I hope this up front cost is paid back by speed in retrieving the data once it's up and running, and the ability to update the index over time by ingesting updated versions of the MARC sources, without significantly changing the query time.
DSCI also does not provide any direct mechanism for retrieving the original records.
To the extent that there is a vision for this project, it's as a component in a larger system, or for people who just like to write Solr queries by hand.
Each MARC record is converted into a document that has the rough structure:
"id" : "12345",
"leader" : "...",
"001" : "...",
"003" : "...",
"009" : "...",
"field_010_a" : [ "...", "...", "..." ],
"field_010": [ "010 $a 12345678" ],
"json doesn't support comments so here's an ellipsis": "...",
"field_010_ind": [ " " ],
"field_856_ind" : [ "40", "00" ],
"tags": [ "001", "...", "999" ]
That is, for each document, it outputs an id
value (which has to be
extractable from the MARC record), the textual value of the leader and any of
the control fields (tags 001-009) as simple values.
Data fields (tag 010-999) get written out as a string under the field name:
field_{tag}
And subfields are mapped into field names that follow the pattern:
field_{tag}_{subfield}
Field indicators get mapped to a field named
field_{tag}_ind
, which will be an array of two-character strings.
Although it's a bit redundant, the record will have a tags
field which is simply an array of
all the tags that were found in the record.

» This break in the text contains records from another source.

(* ===== verification/Verifier.v ===== *)
(** [verifyToken] (main.go lines 61-119), over any [JoseCodec] and any
    [World].  The first [jwt.Parse] uses a key function that returns the
    HMAC secret "AllYourBase"; an error ends the process.  The JWKS is then
    fetched and resolved (KeySet), the PEM parsed with its error dropped,
    and the token parsed again with a key function that accepts only
    RS256/384/512.  The theorems show that the answer is never [true],
    which tokens end the process before any network call, and that the
    JWKS GET is the only external call. *)

From stdpp Require Import base strings gmap list pretty.
From Stdlib Require Import String Ascii ZArith.
From S2P Require Import Prelude GoNet Jwks JwtGo Env KeySet.

Local Open Scope string_scope.
Local Open Scope go_scope.

Definition nil_dereference :=
  "runtime error: invalid memory address or nil pointer dereference".

(** "%v" of an [interface{}] from a decoded JSON header. *)
Definition fmt_iface (v : option jvalue) : string :=
  match v with
  | Some (JString s) => s
  | Some (JNumber z) => pretty z
  | Some (JBool b) => if b then "true" else "false"
  | Some JComposite => "map[]"
  | Some JNull | None => "<nil>"
  end.

Section Verifier.
  Context `{JoseCodec} (w : World).

  (** The key function of lines 64-66. *)
Definition keyfunc_secret : Keyfunc := fun _ => inl (KBytes "AllYourBase").

  (** The key function of lines 100-107: the type assertion on
      [token.Method] against [*jwt.SigningMethodRSA], then [result]. *)
Definition keyfunc_rsa (result : Key PublicKey) : Keyfunc := fun token =>
    let ok := match tok_method token with
              | Some m => is_SigningMethodRSA m
              | None => false
              end in
    if ok then inl result
    else inr ("unexpected signing method: " ++ fmt_iface (iface_lookup (tok_header token) "alg")).

  (** Line 96: [result, _ := jwt.ParseRSAPublicKeyFromPEM([]byte(cert))];
      on an error [result] is a nil [*rsa.PublicKey]. *)
Definition rsa_result (cert : string) : Key PublicKey :=
    match parse_rsa_pem cert with
    | Some k => KRsa k
    | None => KRsaNil
    end.

  (** Lines 61-111.  The call [jwt.SigningMethodRS256.Verify()] at line 98
      has no arguments and does not type-check in Go; it is left out. *)
Definition verifyToken (tokenString : string) : M bool :=
    r1 <- of_res (Parse (w_now w) tokenString keyfunc_secret) ;;
    match snd r1 with
    | Some _ => exit (Fatal "トークン取得失敗")
    | None =>
        match fst r1 with
        | None => exit (Panic nil_dereference)
        | Some token =>
            jwks <- fetch_jwks w ;;
            cert <- resolve_cert (iface_lookup (tok_header token) "kid") jwks ;;
            let result := rsa_result cert in
            r2 <- of_res (Parse (w_now w) tokenString (keyfunc_rsa result)) ;;
            match fst r2 with
            | None => exit (Panic nil_dereference)
            | Some token2 => ret (tok_valid token2)
            end
        end
    end.
End Verifier.

(** * Properties of verifyToken *)

Section VerifierFacts.
  Context `{JoseCodec} (w : World).

  (** The first parse accepts only HMAC tokens: its key is a [[]byte]. *)
Lemma secret_parse_hmac tok token :
    Parse (w_now w) tok keyfunc_secret = Ok (Some token, None) ->
    exists tk0 h p0 p1 p2, ParseUnverified tok = PUOk tk0 (SigningMethodHMAC h) p0 p1 p2.
  Proof.
    intros (tk0 & m & p0 & p1 & p2 & key & Hu & Hk & Hf)%Parse_ok_key_fits.
    unfold keyfunc_secret in Hk. injection Hk as <-.
    destruct m; cbn in Hf; try discriminate. eauto 10.
  Qed.

  (** The second parse turns every HMAC token down, with an invalid
      token, before any key is used. *)
Lemma rsa_parse_rejects_hmac tok tk0 h p0 p1 p2 result :
    ParseUnverified tok = PUOk tk0 (SigningMethodHMAC h) p0 p1 p2 ->
    exists e, Parse (w_now w) tok (keyfunc_rsa result) = Ok (Some tk0, Some e)
              /\ tok_valid tk0 = false.
  Proof.
    intros Hu. destruct (ParseUnverified_ok_token _ _ _ _ _ _ Hu) as [Hm Hv].
    eexists. split; [|done].
    eapply Parse_keyfunc_error; [exact Hu|].
    unfold keyfunc_rsa. by rewrite Hm.
  Qed.

  (** Any token whose method is not HMAC fails the first parse. *)
Lemma secret_parse_rejects tok tk m p0 p1 p2 :
    ParseUnverified tok = PUOk tk m p0 p1 p2 ->
    key_fits m (KBytes "AllYourBase" : Key PublicKey) = false ->
    exists tk' e, Parse (w_now w) tok keyfunc_secret = Ok (Some tk', Some e).
  Proof. intros Hu Hf. by eapply Parse_wrong_key_type. Qed.

  (** C1: [verifyToken] never answers [true]: a token that passes the
      first parse is HMAC-signed, and the second parse rejects every
      method but RS256/384/512.  Every other run ends the process or
      answers [false]. *)
Theorem verifyToken_never_true tok p : fst (verifyToken w tok p) <> Ok true.
  Proof.
    unfold verifyToken, bind, of_res.
    destruct (Parse _ tok keyfunc_secret) as [[[token|] [e|]]|ex] eqn:H1;
      cbn -[fetch_jwks resolve_cert Parse]; try done.
    destruct (secret_parse_hmac _ _ H1) as (tk0 & h & p0 & p1 & p2 & Hu).
    destruct (fetch_jwks w p) as [[jwks|ex] q1]; cbn -[resolve_cert Parse]; [|done].
    destruct (resolve_cert _ jwks q1) as [[cert|ex] q2]; cbn -[Parse]; [|done].
    destruct (rsa_parse_rejects_hmac _ _ _ _ _ _ (rsa_result cert) Hu) as (e & -> & Hv).
    cbn. by rewrite Hv.
  Qed.

  (** C2: a token signed with any method but HMAC (RS256, what Auth0
      issues, included) ends the process at line 68, before any network
      call and with nothing written. *)
Theorem verifyToken_non_hmac_fatal tok tk m p0 p1 p2 p :
    ParseUnverified tok = PUOk tk m p0 p1 p2 ->
    (forall h, m <> SigningMethodHMAC h) ->
    verifyToken w tok p = (Exit (Fatal "トークン取得失敗"), p).
  Proof.
    intros Hu Hm. unfold verifyToken, bind, of_res.
    destruct (secret_parse_rejects tok tk m p0 p1 p2) as (tk' & e & ->); [done| |done].
    destruct m; try done. by destruct (Hm h).
  Qed.

  (** A token that does not even parse (wrong segment count, bad header
      or claims, missing or unknown alg) ends the process at line 68 with
      no network call. *)
Lemma verifyToken_malformed_fatal tok tk e p :
    ParseUnverified tok = PUErr tk e ->
    verifyToken w tok p = (Exit (Fatal "トークン取得失敗"), p).
  Proof.
    intros Hu. unfold verifyToken, bind, of_res.
    by rewrite (Parse_unverified_error _ _ _ _ _ Hu).
  Qed.

  (** A token whose "exp" claim is in the past ends the process at line
      68 whatever its algorithm: the first parse validates the claims
      before it looks at the signature. *)
Lemma verifyToken_expired_fatal tok tk m p0 p1 p2 p :
    ParseUnverified tok = PUOk tk m p0 p1 p2 ->
    verify_claim verifyExp (tok_claims tk) "exp" (w_now w) false = false ->
    verifyToken w tok p = (Exit (Fatal "トークン取得失敗"), p).
  Proof.
    intros Hu He. unfold verifyToken, bind, of_res.
    destruct (Parse_claims_invalid (w_now w) tok keyfunc_secret tk m p0 p1 p2
                (KBytes "AllYourBase")) as (tk' & e & ->); try done.
    by apply map_claims_valid_expired.
  Qed.

  (** The only external call [verifyToken] can make is the one GET of the
      Auth0 key set, and it writes nothing to the response. *)
Lemma verifyToken_frame tok p :
    snd (verifyToken w tok p) = p \/
    snd (verifyToken w tok p) = with_events p [EvHttpGet jwks_url].
  Proof.
    unfold verifyToken, bind, of_res.
    destruct (Parse _ tok keyfunc_secret) as [[[token|] [e|]]|ex];
      cbn -[fetch_jwks resolve_cert Parse]; auto.
    pose proof (fetch_jwks_state w p) as Hs.
    destruct (fetch_jwks w p) as [[jwks|ex] q1]; cbn -[resolve_cert Parse] in *; subst q1; [|auto].
    pose proof (resolve_cert_state (iface_lookup (tok_header token) "kid") jwks
                  (with_events p [EvHttpGet jwks_url])) as Hr.
    destruct (resolve_cert _ jwks _) as [[cert|ex] q2]; cbn -[Parse] in *; subst q2; [|auto].
    destruct (Parse _ tok _) as [[[token2|] e2]|ex]; cbn; auto.
  Qed.

  (** C11: an HMAC token signed with "AllYourBase" whose kid is found in
      the fetched key set gets the answer [false], after exactly one
      GET: the work of lines 72-107 is done and thrown away. *)
Theorem verifyToken_hmac_returns_false tok token resp cert p :
    Parse (w_now w) tok keyfunc_secret = Ok (Some token, None) ->
    w_http_get w jwks_url = inr resp ->
    find_cert (iface_lookup (tok_header token) "kid")
              (Keys (fst (w_decode_jwks w (resp_body resp)))) "" = Ok cert ->
    cert <> "" ->
    verifyToken w tok p = (Ok false, with_events p [EvHttpGet jwks_url]).
  Proof.
    intros H1 Hg Hf Hne.
    destruct (secret_parse_hmac _ _ H1) as (tk0 & h & p0 & p1 & p2 & Hu).
    unfold verifyToken, bind, of_res. rewrite H1. cbn -[fetch_jwks resolve_cert Parse].
    rewrite (fetch_jwks_ok w p resp Hg). cbn -[resolve_cert Parse].
    rewrite (resolve_cert_found _ _ cert _ Hf Hne). cbn -[Parse].
    destruct (rsa_parse_rejects_hmac _ _ _ _ _ _ (rsa_result cert) Hu) as (e & -> & Hv).
    cbn. by rewrite Hv.
  Qed.
End VerifierFacts.

(** * Sample runs, with the concrete codec of JwtGo *)

(** The Auth0 key set of the samples: one key "k1". *)
Definition sample_jwks : Jwks :=
  mkJwks [mkJSONWebKeys "RSA" "k1" "sig" "n" "AQAB" ["CERT"] []].

Definition sample_world : World :=
  world_jwks (inr (mkHttpResponse 200 "{...}")) (sample_jwks, None).

(** The header the sample codec decodes from "HS256:k1". *)
Definition hs256_k1_header : JSONObject :=
  <[ "kid" := JString "k1" ]> {[ "alg" := JString "HS256" ]}.

Example verifyToken_hmac_returns_false_witness :
  @verifyToken toy_codec sample_world "HS256:k1..AllYourBase" proc_init
  = (Ok false, with_events proc_init [EvHttpGet jwks_url]).
Proof.
  apply (@verifyToken_hmac_returns_false toy_codec sample_world "HS256:k1..AllYourBase"
           (mkToken "HS256:k1..AllYourBase" (Some (SigningMethodHMAC SHA256))
              hs256_k1_header ∅ "AllYourBase" true)
           (mkHttpResponse 200 "{...}") (pem_wrap "CERT")).
  - reflexivity.
  - reflexivity.
  - reflexivity.
  - apply pem_wrap_nonempty.
Defined.

Example verifyToken_non_hmac_fatal_witness :
  @verifyToken toy_codec sample_world "RS256:k1..CERT" proc_init
  = (Exit (Fatal "トークン取得失敗"), proc_init).
Proof.
  apply (@verifyToken_non_hmac_fatal toy_codec sample_world "RS256:k1..CERT"
           (mkToken "RS256:k1..CERT" (Some (SigningMethodRSA SHA256))
              (<[ "kid" := JString "k1" ]> {[ "alg" := JString "RS256" ]}) ∅ "" false)
           (SigningMethodRSA SHA256) "RS256:k1" "" "CERT").
  - reflexivity.
  - discriminate.
Defined.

This makes some queries easier to write.
The setup uses the 'data driven schema' configuration (which is the default in the most recent
versions of Solr), which is fine for general uses but clashes a bit with the field names emitted by the indexer,
for example the default schema says any field with a name ending in _i
(which would
be used for any field with a subfield $i
) should be understood to be an integer, _f
is
a floating point number, etc.
We get around this without having to directly create a schema ourselves by ensuring that each field we encounter is given an explicit definition. It adds a bit of overhead at runtime.
All fields, with the exception of the ID field, will be automatically created for you as they are encountered
in documents sent to Solr. They will be tagged as type text_general
(this definition
comes from the data driven schema), stored
, indexed
, and multiValued
.
When these documents are inserted into Solr, you can do things like:
$ # find all the documents with no 001
$ curl http://localhost:8983/solr/dsci/select?q=tag:\(NOT 001\)
$ # the goofy query from the intro
$ curl http://localhost:8983/solr/dsci/select?q=field_856_a:Yoink\!
$ # find documents with a 510 that doesn't have a subfield b
$ curl http://localhost:8983/solr/dsci/select?q=tags:510+AND+-\(field_510_b:\*\)
$ # find documents with an 856 where ind1 = '4'
$ curl http://localhost:8983/solr/dsci/select?q=field_856_ind:4?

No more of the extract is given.